Dirigida por expertos de la talla de Federico Oldenburg, escritor vinícola y uno de los fundadores del salón, y el viticultor peruano Pepe Moquillaza, la cata mostró el fascinante periplo de esta variedad desde Castilla hasta América hace 500 años. Con vinos provenientes de Canarias, Mendoza, Albacete, Chile y Perú, los asistentes pudieron saborear cómo la listán prieto se ha adaptado y evolucionado en diferentes territorios, llevando consigo un pedacito de historia en cada botella.

Un reconocimiento muy radical: Paz Ivison

La décima edición también tuvo su momento estelar con la entrega del Premio Radical 2025 a la -universalmente querida y apreciada – periodista jerezana Paz Ivison. Gran defensora de los vinos auténticos y una de las figuras más destacadas del periodismo vinícola, Paz ha dedicado su carrera a dar voz a los productores que apuestan por la singularidad y la tradición.

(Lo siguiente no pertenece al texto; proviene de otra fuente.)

(** A stop for axis 2. *)
Lemma axis_id_out_of_range_is_dropped_witness :
  StepperMQTTController.axis_command healthy "stop" 2 (VDict []) (fresh 1 true)
    = (Ret tt, fresh 1 true).
Proof.
  apply axis_id_out_of_range_is_dropped; [lia | lia | simpl; auto].
Defined.

(** X15.  The servo commands do not reject an axis id: enable_servo,
    disable_servo and servo_speed addressed to any axis id other than 0
    behave exactly as if addressed to axis 1. *)
Theorem servo_commands_fall_back_to_axis_1
  (env : environment) (cmd : string) (i : Z) (doc : pyval) :
  i <> 0 ->
  In cmd ["enable_servo"; "disable_servo"; "servo_speed"] ->
  StepperMQTTController.axis_command env cmd i doc
    = StepperMQTTController.axis_command env cmd 1 doc.
Proof.
  intros H0 Hc. apply Z.eqb_neq in H0.
  pick_command cmd;
    cbv [StepperMQTTController.axis_command String.eqb Ascii.eqb Bool.eqb];
    unfold StepperMQTTController._enable_servo_mode,
      StepperMQTTController._disable_servo_mode,
      StepperMQTTController._set_servo_speed;
    rewrite H0; reflexivity.
Qed.

(** A disable_servo for axis 7. *)
Lemma servo_commands_fall_back_to_axis_1_witness :
  StepperMQTTController.axis_command healthy "disable_servo" 7 (VDict [])
    = StepperMQTTController.axis_command healthy "disable_servo" 1 (VDict []).
Proof.
  apply servo_commands_fall_back_to_axis_1; [lia | simpl; auto].
Defined.

(** X16.  A servo_speed command whose payload is not a non-empty JSON
    object (an empty object, [null], a number, a string, a list, a
    boolean) does nothing: no register write, no acknowledgment. *)
Theorem servo_speed_needs_a_non_empty_object
  (env : environment) (i : Z) (params : pyval) (s : state) :
  (forall d, params = VDict d -> d = []) ->
  snd (StepperMQTTController.axis_command env "servo_speed" i params s) = s.
Proof.
  intros H.
  change (StepperMQTTController.axis_command env "servo_speed" i params)
    with (bind (StepperMQTTController._set_servo_speed env i params)
            (fun _ => ret tt)).
  rewrite snd_then_ret.
  unfold StepperMQTTController._set_servo_speed.
  destruct params as [| b | z | f | str | l | d]; simpl;
    try reflexivity; try (destruct (negb _); reflexivity).
  rewrite (H d eq_refl). reflexivity.
Qed.
(** X7.  A simulation cell that ends without an error has read one
    random value per step, and one more for the first state and for each
    restart when the starting state is a distribution; with an integer
    starting state it has read exactly [steps] values. *)
Theorem rand_calls_accounted (p : ndarray) (starting_state : starting)
    (terminal_states : list nat) (steps : nat) (draws : nat -> float) :
  let r := simulation_cell p starting_state terminal_states steps draws in
  snd r = Completed ->
  rand_calls (fst r) =
  steps + start_draws starting_state * (1 + length (all_walks (fst r))).
Proof.
  cbv zeta. unfold simulation_cell.
  destruct (negb (row_sums_ok p)); simpl; [discriminate|].
  pose proof (first_state_draws starting_state draws 0) as Hk.
  destruct (first_state starting_state draws 0) as [i0 k]. simpl in Hk.
  set (nb0 := {| i := i0; walk := [i0]; all_walks := [];
                 final_states := []; rand_calls := k |}).
  pose proof (@simulation_loop_counts (cumulative_matrix p) starting_state
                terminal_states draws steps nb0) as H.
  cbv zeta in H. destruct H as [_ Hdone]; [discriminate|].
  intro Hc. destruct (Hdone Hc) as [_ Hr].
  change (rand_calls nb0) with k in Hr.
  change (length (all_walks nb0)) with 0 in Hr. lia.
Qed.

Lemma rand_calls_accounted_witness :
  let r := simulation_cell (A2 [[Fin 0; Fin 1]; [Fin 1; Fin 0]])
             (StartDist [Fin 0; Fin 1]) [0] 5 (fun _ => Fin (1 # 2)) in
  rand_calls (fst r) = 5 + 1 * (1 + length (all_walks (fst r))).
Proof.
  cbv zeta.
  apply (@rand_calls_accounted (A2 [[Fin 0; Fin 1]; [Fin 1; Fin 0]])
           (StartDist [Fin 0; Fin 1]) [0] 5 (fun _ => Fin (1 # 2))).
  vm_compute. reflexivity.
Defined.

(** ** Errors of the step loop *)

(** X8.  A current state that is not a row index stops the step loop at
    its next round and leaves the lists as they were: an integer beyond
    the last row raises IndexError before any random value is read, and
    None (left by a sampler that fell through) raises ValueError on a
    cumulative matrix with at least two entries. *)
Theorem simulation_loop_errors (m : list (list float))
    (starting_state : starting) (terminal_states : list nat)
    (draws : nat -> float) (steps : nat) (nb : notebook) :
  let r := simulation_loop (A2 m) starting_state terminal_states draws
             (S steps) nb in
  (forall k, i nb = Some k -> length m <= k ->
             r = (nb, Raised IndexError)) /\
  (i nb = None -> 2 <= length (concat m) ->
   snd r = Raised ValueError /\ all_walks (fst r) = all_walks nb /\
   final_states (fst r) = final_states nb /\ walk (fst r) = walk nb /\
   rand_calls (fst r) = S (rand_calls nb)).
Proof.
  cbv zeta. split.
  - intros k Hi Hk. simpl. unfold simulation_step. rewrite Hi. simpl.
    apply nth_error_None in Hk. now rewrite Hk.
  - intros Hi Hlen. simpl. unfold simulation_step. rewrite Hi. simpl.
    destruct (concat m) as [|x [|y rest]]; simpl in Hlen; try lia.
    simpl. now repeat split.
Qed.

Lemma simulation_loop_errors_witness :
  simulation_loop (A2 [[Fin 0; Fin 1]; [Fin 1; Fin 1]]) (StartInt 2) [0]
    (fun _ => Fin (1 # 2)) 3
    {| i := Some 2; walk := [Some 2]; all_walks := []; final_states := [];
       rand_calls := 0 |} =
  ({| i := Some 2; walk := [Some 2]; all_walks := []; final_states := [];
      rand_calls := 0 |}, Raised IndexError).
Proof.
  apply (proj1 (simulation_loop_errors [[Fin 0; Fin 1]; [Fin 1; Fin 1]]
                  (StartInt 2) [0] (fun _ => Fin (1 # 2)) 2
                  {| i := Some 2; walk := [Some 2]; all_walks := [];
                     final_states := []; rand_calls := 0 |}) 2 eq_refl).
  simpl. lia.
Defined.

(** ** The walk loop *)

(** X9.  A walk loop that runs to completion has appended exactly
    [total_iterations] walks and as many final states, in step; the last
    state of each new walk is terminal and is its only terminal state. *)
Theorem walk_budgeted_loop_completed (PC : ndarray)
    (starting_state : starting) (terminal_states : list nat)
    (draws : nat -> float) (fuel total_iterations : nat) (nb : notebook) :
  let r := walk_budgeted_loop PC starting_state terminal_states draws fuel
             total_iterations nb in
  snd r = Completed ->
  exists ws fs,
    all_walks (fst r) = all_walks nb ++ ws /\
    final_states (fst r) = final_states nb ++ fs /\
    length ws = total_iterations /\ length fs = total_iterations /\
    Forall (absorbed_at_end terminal_states) ws /\
    outputs_agree ws fs.
Proof.
  cbv zeta. intro Hdone.
  destruct (walk_budgeted_loop_extends PC starting_state terminal_states
              draws fuel total_iterations nb)
    as (ws & fs & Hw & Hf & Ha & Hp & _).
  pose proof (walk_budgeted_loop_count PC starting_state terminal_states
                draws fuel total_iterations nb Hdone) as Hcount.
  rewrite Hw, length_app in Hcount.
  assert (Hlen : length ws = total_iterations) by lia.
  pose proof (Forall2_length Hp) as Hfs.
  exists ws, fs. split; [exact Hw|]. split; [exact Hf|].
  split; [exact Hlen|]. split; [lia|]. split; [exact Ha|].
  now apply parallel_agree.
Qed.

Lemma walk_budgeted_loop_completed_witness :
  let r := walk_budgeted_loop (A2 [[Fin 0; Fin 1]; [Fin 1; Fin 1]])
             (StartInt 1) [0] (fun _ => Fin (1 # 2)) 5 2 not_started in
  exists ws fs,
    all_walks (fst r) = all_walks not_started ++ ws /\
    final_states (fst r) = final_states not_started ++ fs /\
    length ws = 2 /\ length fs = 2 /\
    Forall (absorbed_at_end [0]) ws /\ outputs_agree ws fs.
Proof.
  cbv zeta.
  apply (@walk_budgeted_loop_completed (A2 [[Fin 0; Fin 1]; [Fin 1; Fin 1]])
           (StartInt 1) [0] (fun _ => Fin (1 # 2)) 5 2 not_started).
  vm_compute. reflexivity.
Defined.

Lemma while_loop_no_terminal (PC : ndarray) (draws : nat -> float)
    (fuel : nat) (nb : notebook) :
  snd (while_loop PC [] draws fuel nb) <> Completed.
Proof.
  revert nb. induction fuel as [|fuel IH]; intro nb; simpl.
  - destruct (i nb); simpl; discriminate.
  - assert (Hno : in_terminal [] (i nb) = false) by now destruct (i nb).
    rewrite Hno. destruct (getitem PC (i nb)) as [PC_row|e]; simpl;
      [|discriminate].
    destruct (generate_state_on (draws (rand_calls nb)) PC_row); simpl;
      [apply IH | discriminate].
Qed.
(** A synchronisation of the packages of a repository fetches nothing
    but the packages it selected as remote. *)
Lemma download_packages_fetches (sack : list Package.t) (r : Repo.t)
    (st : State) :
  extends_trace
    (fetches_only (fst (Dnf._select_remote_pkgs (get_pkglist opts sack r))))
    st (snd (download_packages cwd opts base_repos sack r st)).
Proof.
  unfold download_packages. cbn [Dnf._select_remote_pkgs fst].
  set (remote := List.filter (fun q => negb (Package.is_local q)) _).
  set (local := List.filter (fun q => Package.is_local q && _) _).
  apply bind_preserves.
  - unfold when. destruct (negb (bool_decide (remote = [])));
      [|apply grows_refl].
    apply bind_preserves.
    + apply comprehension_preserves; [|apply grows_refl].
      intros q s _ Hs. apply bind_preserves.
      * apply (grows_same remote st s);
          [apply pkg_download_path_trace | exact Hs].
      * intros path s1 _ Hs1. exact Hs1.
    + intros payloads s1 Hpayloads Hs1.
      assert (Hpl : Forall (fun pl => pkg pl ∈ remote) payloads).
      { revert Hpayloads. apply comprehension_values.
        intros q s pl s' Hq Hpl.
        apply bind_ok_inv in Hpl as (path & s2 & _ & Hpl).
        cbn [ret] in Hpl. injection Hpl as <- _. exact Hq. }
      unfold Dnf._download_remote_payloads. apply bind_preserves.
      * apply comprehension_preserves; [|exact Hs1].
        intros pl s _ Hs. unfold _target_params. apply bind_preserves.
        -- apply (grows_same remote st s);
             [apply ensure_dir_trace | exact Hs].
        -- intros _ s2 _ Hs2. exact Hs2.
      * intros targets s2 Htargets Hs2.
        assert (Ht : Forall (fun t => fst t ∈ remote) targets).
        { revert Htargets. apply comprehension_values.
          intros pl s t s' Hin Ht. unfold _target_params in Ht.
          apply bind_ok_inv in Ht as (_ & s3 & _ & Ht).
          cbn [ret] in Ht. injection Ht as <- _. cbn [fst].
          rewrite Forall_forall in Hpl. now apply Hpl. }
        apply for_each_preserves; [|exact Hs2].
        intros t s Hin Hs. apply fetch_grows; [|exact Hs].
        rewrite Forall_forall in Ht. now apply Ht.
  - intros _ s1 _ Hs1. apply bind_preserves.
    + unfold when. destruct (negb (bool_decide (local = []))); [|exact Hs1].
      apply for_each_preserves; [|exact Hs1].
      intros p s _ Hs. now apply copy_local_pkg_grows.
    + intros _ s2 _ Hs2. unfold when.
      destruct (Opt.delete opts); [|exact Hs2].
      now apply delete_pass_grows.
Qed.

End Command.

End ReposyncFacts.

(* ===================================================================== *)
(** ** Facts about the steps of a synchronisation *)
(* ===================================================================== *)

Module SyncFacts.
Import PyStr PosixPath Exec PathFacts ExecFacts OSFacts.
Import Reposync ReposyncFacts.
Lemma turn_not_unauthorized net req w r w' :
  turn net req w r w' ->
  unauthorized YOUR_API_KEY (x_api_key req) = false ->
  forall msg, r <> Ok (error_response msg 401).
Proof.
  intros Ht Hauth msg.
  destruct Ht as [Hu| | |sid m ch contents e' r Hpre Hmo Hr
                 |sid m ch contents mo e' Hpre Hmo Hf
                 |sid m ch contents mo reply over intel notes l k Hpre Hmo
                 |sid m ch contents mo reply over intel notes l k e' Hpre Hmo];
    try discriminate;
    try (intros Hlog; apply logged_500_inv in Hlog; discriminate).
  - congruence.
  - destruct e' as [|resp| | | | | |];
      try (injection Hr as ->; intros Hlog; apply logged_500_inv in Hlog; discriminate).
    destruct (except_HTTPError_pure resp (called contents w)) as (x & Hx & Hsh).
    rewrite Hx in Hr. injection Hr as ->.
    destruct x as [y|]; [|discriminate]. destruct Hsh as [m' ->]. discriminate.
Qed.
(** C10.  The indices of the list returned by [extract_graphs_to_single_file]
    are the ranks, among all picture items, of the pictures that have an
    image: they are strictly increasing, and a picture without image takes a
    rank that no record shows; the counter ends at the number of picture items;
    the metadata JSON file is written when a record was extracted and not
    otherwise.  The function returns as soon as the images of the pictures
    and their composites have pixels, which is what [Image.new] and [save]
    ask for. *)
Theorem extracted_indices {font : Type} (F : fonts font) (isalnum : N -> bool)
    (items : list Extract.doc_item) (output_dir : pystr) (font_size : Z) :
  (forall extracted s',
     Extract.extract_graphs_to_single_file F isalnum items output_dir font_size
       Extract.init = (Ok extracted, s') ->
     map Extract.index extracted = Extract.picture_ranks 0 items
     /\ StronglySorted Z.lt (map Extract.index extracted)
     /\ Forall (fun k => 1 <= k) (map Extract.index extracted)
     /\ Extract.pic_index s'
        = Z.of_nat (length (List.filter Extract.is_picture items))
     /\ Extract.json_written (Extract.files s')
        = match extracted with
          | [] => []
          | _ => [(os_path_join output_dir (py "graphs_only.json"), extracted)]
          end)
  /\ (Forall (Extract.accepted font_size) items ->
      exists extracted s',
        Extract.extract_graphs_to_single_file F isalnum items output_dir
          font_size Extract.init = (Ok extracted, s')).
Proof.
  split.
  - intros extracted s' Hrun.
    destruct (extract_returns F isalnum output_dir font_size items extracted
                s' Hrun) as (_ & Hidx & Hpi & Hjs).
    destruct (picture_ranks_bounds items 0) as [Hsorted Hpos].
    rewrite <- Hidx in Hsorted, Hpos.
    split_and!; [exact Hidx | exact Hsorted | | exact Hpi | exact Hjs].
    eapply Forall_impl; [exact Hpos|]. simpl. intros; lia.
  - apply extract_total.
Qed.

(** Instance of [extracted_indices]: three pictures, the second without
    image; the records carry the indices 1 and 3. *)
Lemma extracted_indices_witness :
  Forall (Extract.accepted 24)
    [Sample.picture_ok; Sample.paragraph; Sample.picture_broken;
     Sample.picture_untitled]
  /\ exists extracted s',
       Extract.extract_graphs_to_single_file Sample.block_font
         Sample.ascii_alnum
         [Sample.picture_ok; Sample.paragraph; Sample.picture_broken;
          Sample.picture_untitled] (py "graphs_only") 24 Extract.init
       = (Ok extracted, s')
       /\ map Extract.index extracted = [1; 3]
       /\ Extract.pic_index s' = 3.
Proof.
  assert (H : Forall (Extract.accepted 24)
                [Sample.picture_ok; Sample.paragraph; Sample.picture_broken;
                 Sample.picture_untitled]) by sample_accepted.
  split; [exact H|].
  destruct (extracted_indices Sample.block_font Sample.ascii_alnum
              [Sample.picture_ok; Sample.paragraph; Sample.picture_broken;
               Sample.picture_untitled] (py "graphs_only") 24)
    as [Hprops Hreturns].
  destruct (Hreturns H) as (extracted & s' & Hrun).
  destruct (Hprops extracted s' Hrun) as (Hidx & _ & _ & Hpi & _).
  exists extracted, s'. split_and!; [exact Hrun | exact Hidx | exact Hpi].
Defined.

(** ** The image indexer *)

Section IndexFacts.
Import Index.
Context {img : Type} (E : env img).

(** What one path does to the server. *)
Local Abbreviation world_step :=
  (fun (w0 : world) (p : pystr) =>
     match object_of E p with
     | Some o => put_object CLASS_NAME (generate_uuid5 E p) o w0
     | None => w0
     end).

Lemma image_body_total (p : pystr) (s : state) :
  exists s', image_body E p s = (Ok tt, s').
Proof.
  unfold image_body, try_except, bind, lift, backup_append, lift_world,
    batch_add_object, print, modify.
  destruct (open_rgb E p) as [image|e]; [|eauto].
  destruct (encode E image) as [v|e]; [|eauto]. cbn.
  destruct (add_refused E _ v (generate_uuid5 E p)); eauto.
Qed.



Lemma image_body_world (p : pystr) (s : state) :
  w (snd (image_body E p s)) = world_step (w s) p.
Proof.
  unfold object_of, image_body, try_except, bind, lift, backup_append,
    lift_world, print, modify, batch_add_object.
  destruct (open_rgb E p) as [image|e]; [|reflexivity].
  destruct (encode E image) as [v|e]; [|reflexivity]. cbn.
  destruct (add_refused E _ v (generate_uuid5 E p)); reflexivity.
Qed.

Lemma batch_loop_total (paths : list pystr) (s : state) :
  exists s', batch_loop E paths s = (Ok tt, s').
Proof.
  apply (for_each_total (fun _ => True)).
  - intros p s0 _. apply image_body_total.
  - apply List.Forall_forall. trivial.
Qed.

Lemma batch_loop_world (paths : list pystr) :
  forall s, w (snd (batch_loop E paths s)) = fold_left world_step paths (w s).
Proof.
  unfold batch_loop. induction paths as [|p paths IH]; intros s; [reflexivity|].
  cbn [for_each fold_left]. unfold bind.
  destruct (image_body_total p s) as [s1 Hs1].
  pose proof (image_body_world p s) as Hw. rewrite Hs1 in Hw |- *.
  cbn [snd] in Hw. rewrite IH, Hw. reflexivity.
Qed.

(** On a server that has the collection, the loop upserts into it. *)
Lemma fold_world_server (paths : list pystr) :
  forall w0 c,
    server w0 !! CLASS_NAME = Some c ->
    server (fold_left world_step paths w0)
    = <[CLASS_NAME := {| objects := fold_left (upsert E) paths (objects c) |}]>
        (server w0)
    /\ drawn (fold_left world_step paths w0) = drawn w0.
Proof.
  induction paths as [|p paths IH]; intros w0 c Hc; cbn [fold_left].
  - split; [|reflexivity]. destruct c. now rewrite insert_id.
  - unfold upsert at 2. destruct (object_of E p) as [o|]; [|now apply IH].
    set (c' := {| objects := <[generate_uuid5 E p := o]> (objects c) |}).
    assert (Hput : server (put_object CLASS_NAME (generate_uuid5 E p) o w0)
                   = <[CLASS_NAME := c']> (server w0)).
    { unfold put_object, with_server. cbn [server].
      now rewrite (alter_alt_Some _ _ _ c Hc). }
    destruct (IH (put_object CLASS_NAME (generate_uuid5 E p) o w0) c')
      as [Hs Hd].
    { rewrite Hput. apply lookup_insert_eq. }
    rewrite Hs, Hd, Hput, insert_insert_eq. split; reflexivity.
Qed.




End IndexFacts.

Lemma bind_run {S A B : Type} (m : M S A) (k : A -> M S B) (s s' : S) (a : A) :
  m s = (Ok a, s') -> bind m k s = k a s'.
Proof. unfold bind. now intros ->. Qed.


Section IndexRun.
Import Index.
Context {img : Type} (E : env img).

Local Abbreviation world_step :=
  (fun (w0 : world) (p : pystr) =>
     match object_of E p with
     | Some o => put_object CLASS_NAME (generate_uuid5 E p) o w0
     | None => w0
     end).



(** One run of the script: the collection is made anew and filled. *)
Lemma run_server (folder : list pystr) (w0 : world) :
  let paths :=
    List.filter (fun p => bool_decide (suffix_lower E p ∈ IMAGE_SUFFIXES))
      folder in
  fst (run E folder w0) = Ok tt
  /\ server (w (snd (run E folder w0)))
     = <[CLASS_NAME := {| objects := fold_left (upsert E) paths ∅ |}]>
         (server w0)
  /\ drawn (w (snd (run E folder w0))) = drawn w0.
Proof.
  intros paths. unfold run, index_images.
  assert (Hstart : forall s : state,
            server (w s) !! CLASS_NAME = None ->
            let r :=
              (_ <- lift_world (collections_create CLASS_NAME) ;;
               print (py "Created collection '" ++ CLASS_NAME ++ py "'") ;;;
               print ([10%N] ++ py "Processing "
                      ++ str_of_int (Z.of_nat (length paths))
                      ++ py " images..." ++ [10%N]) ;;;
               batch_loop E paths ;;;
               s' <- get ;;
               json_dump JSON_BACKUP (JList (backup s')) ;;;
               print ([10%N] ++ py "Finished!") ;;;
               print (py "Indexed "
                      ++ str_of_int (Z.of_nat (length (backup s')))
                      ++ py " images into Weaviate (localhost:8080)") ;;;
               print (py "Backup JSON with all vectors " ++ [8594%N] ++ py " "
                      ++ JSON_BACKUP))%py s in
            fst r = Ok tt
            /\ server (w (snd r))
               = <[CLASS_NAME := {| objects := fold_left (upsert E) paths ∅ |}]>
                   (server (w s))
            /\ drawn (w (snd r)) = drawn (w s)).
  { intros s Hnone r. subst r.
    erewrite bind_run;
      [|unfold lift_world, collections_create; rewrite Hnone; reflexivity].
    do 2 (erewrite bind_run by reflexivity).
    match goal with
    | |- context [bind (batch_loop E paths) _ ?s0] =>
        destruct (batch_loop_total E paths s0) as [s2 Hs2];
        pose proof (batch_loop_world E paths s0) as Hw;
        rewrite Hs2 in Hw; cbn [snd w] in Hw
    end.
    erewrite bind_run by exact Hs2.
    do 4 (erewrite bind_run by reflexivity).
    unfold print, modify. cbn [fst snd w].
    rewrite Hw.
    match goal with
    | |- context [fold_left _ paths ?w1] =>
        destruct (fold_world_server E paths w1
                    {| objects := ∅ |}) as [Hs Hd];
        [unfold with_server; cbn [server]; apply lookup_insert_eq|]
    end.
    rewrite Hs, Hd. unfold with_server. cbn [server drawn objects].
    now rewrite insert_insert_eq. }
  erewrite bind_run by reflexivity.
  unfold collections_exists. cbn [w].
  destruct (server w0 !! CLASS_NAME) as [c|] eqn:Hc.
  - rewrite bool_decide_true by eauto.
    erewrite bind_run by reflexivity.
    match goal with
    | |- context [bind _ _ ?s0] =>
        destruct (Hstart s0) as (Hok & Hs & Hd);
        [unfold collections_delete, with_server; cbn [w server];
         apply lookup_delete_eq|]
    end.
    split_and!; [exact Hok | etransitivity; [exact Hs|] | exact Hd].
    unfold collections_delete, with_server. cbn [w server].
    apply insert_delete_eq.
  - rewrite bool_decide_false by (intros [? ?]; discriminate).
    erewrite bind_run by reflexivity.
    match goal with
    | |- context [bind _ _ ?s0] =>
        destruct (Hstart s0 Hc) as (Hok & Hs & Hd)
    end.
    split_and!; [exact Hok | exact Hs | exact Hd].
Qed.

End IndexRun.





Example compositor_failure_state :
  let body := Extract.item_body Sample.block_font Sample.ascii_alnum
                (py "graphs_only") (-300) in
  let alone := for_each [Sample.picture_tall] body Extract.init in
  let after := for_each [Sample.picture_ok; Sample.picture_tall] body
                 Extract.init in
  fst alone = Ok tt
  /\ map Extract.index (Extract.extracted (snd alone)) = [1]
  /\ fst after = Raise (py "Width and height must be >= 0")
  /\ Extract.pic_index (snd after) = 1
  /\ Extract.extracted (snd after) = []
  /\ Extract.files (snd after) = [].
Proof. vm_compute. repeat split. Qed.

(** ** Inserts that draw their id *)


Section InsertIds.
Variable name : pystr.

(** The ids of the collection [name]. *)
Local Abbreviation ids_at :=
  (fun w0 : world => match server w0 !! name with
                     | Some c => dom (objects c)
                     | None => (∅ : gset (list N))
                     end).


End InsertIds.

Section TextStoreFacts.
Import TextStore.
Variable uuid4 : nat -> pystr.




End TextStoreFacts.

Section PipelineLoops.
Import Pipeline.
Variable E : env.




End PipelineLoops.




Example text_store_rerun_duplicates :
  let run := TextStore.run (Pipeline.uuid4 Sample.pipeline_env)
               [py "Outlook stable"] [[1%Q; 0%Q]] in
  let w1 := TextStore.w (snd (run Sample.empty_world)) in
  let w2 := TextStore.w (snd (run w1)) in
  fst (run Sample.empty_world) = Ok tt
  /\ fst (run w1) = Ok tt
  /\ elements (TextStore.ids w1) = [py "uuid4-0"]
  /\ elements (TextStore.ids w2) = [py "uuid4-1"; py "uuid4-0"]
  /\ match server w2 !! TextStore.CLASS_NAME with
     | Some c => (properties <$> objects c !! py "uuid4-0",
                  properties <$> objects c !! py "uuid4-1")
     | None => (None, None)
     end
     = (Some [(py "text", py "Outlook stable")],
        Some [(py "text", py "Outlook stable")]).
Proof. vm_compute. repeat split. Qed.

(** ** [ensure_collection] *)

Lemma ensure_collection_raises (s : Pipeline.state) :
  exists s',
    Pipeline.ensure_collection s
    = (Raise (py "TypeError: hnsw() got an unexpected keyword argument 'vector_size'"),
       s')
    /\ server (Pipeline.w s') = delete Pipeline.NAME (server (Pipeline.w s))
    /\ drawn (Pipeline.w s') = drawn (Pipeline.w s)
    /\ Pipeline.files s' = Pipeline.files s.
Proof.
  unfold Pipeline.ensure_collection.
  destruct (server (Pipeline.w s) !! Pipeline.NAME) as [c|] eqn:Hc.
  - assert (Hcfg : Pipeline.lift_world (config_get Pipeline.NAME) s
                   = (Ok c, s)).
    { unfold Pipeline.lift_world, config_get. rewrite Hc. now destruct s. }
    unfold try_except at 1. erewrite bind_run by exact Hcfg.
    erewrite bind_run by reflexivity.
    rewrite bool_decide_true by discriminate.
    do 3 (erewrite bind_run by reflexivity). unfold raise.
    erewrite bind_run by reflexivity.
    unfold bind, lift, Pipeline.hnsw_vector_size.
    eexists. split; [reflexivity|]. cbn. split_and!; reflexivity.
  - assert (Hcfg : Pipeline.lift_world (config_get Pipeline.NAME) s
                   = (Raise (py "collection not found"), s)).
    { unfold Pipeline.lift_world, config_get. rewrite Hc. now destruct s. }
    unfold try_except at 1. unfold bind at 1. rewrite Hcfg.
    erewrite bind_run by reflexivity.
    unfold bind, lift, Pipeline.hnsw_vector_size.
    eexists. split; [reflexivity|]. cbn.
    split_and!; try reflexivity. symmetry. now apply delete_id.
Qed.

Su entusiasmo contagioso y su capacidad para transmitir la magia del vino le han valido este merecido reconocimiento, convirtiéndola en un referente indiscutible en el sector.

Carmen Fuentes, el alma de la organización

Detrás de todo gran evento hay un equipo comprometido que trabaja para que cada detalle sea perfecto, y en el Salón de Vinos Radicales ese papel lo encarna Carmen Fuentes Comunicación, clave en la organización y la difusión del evento. Gracias a su labor, el salón ha consolidado su lugar como un punto de encuentro para viticultores, distribuidores, sumilleres y amantes del vino que buscan algo más que etiquetas comerciales.

Un brindis por los radicales

Con 220 vinos radicales presentados, cada uno cargado de personalidad y carácter, y bodegas provenientes de rincones tan diversos como Manchuela, Montsant, Penedès, Ribera del Duero y Trebujena, el Salón fue una muestra de la riqueza vinícola española. Pero no solo de vino vivió la jornada: los panes de Panadarío y los quesos de Casas de Hualdo añadieron el toque perfecto a una experiencia completa que dejó a todos con ganas de más.

En su décimo aniversario, el Salón de Vinos Radicales no solo celebró su trayectoria, sino que reafirmó su esencia como un espacio donde el vino no es solo una bebida, sino un manifiesto de identidad, pasión y diversidad. Bajo la visión de personas como Federico Oldenburg y Carmen Fuentes, y con homenajes a figuras como Paz Ivison, queda claro que los próximos diez años prometen ser igual de emocionantes.

Así que, si te lo perdiste, empieza a marcar el calendario para 2026. Mientras tanto, descorcha una copa de vino radical y brinda por la autenticidad. ¡Salud!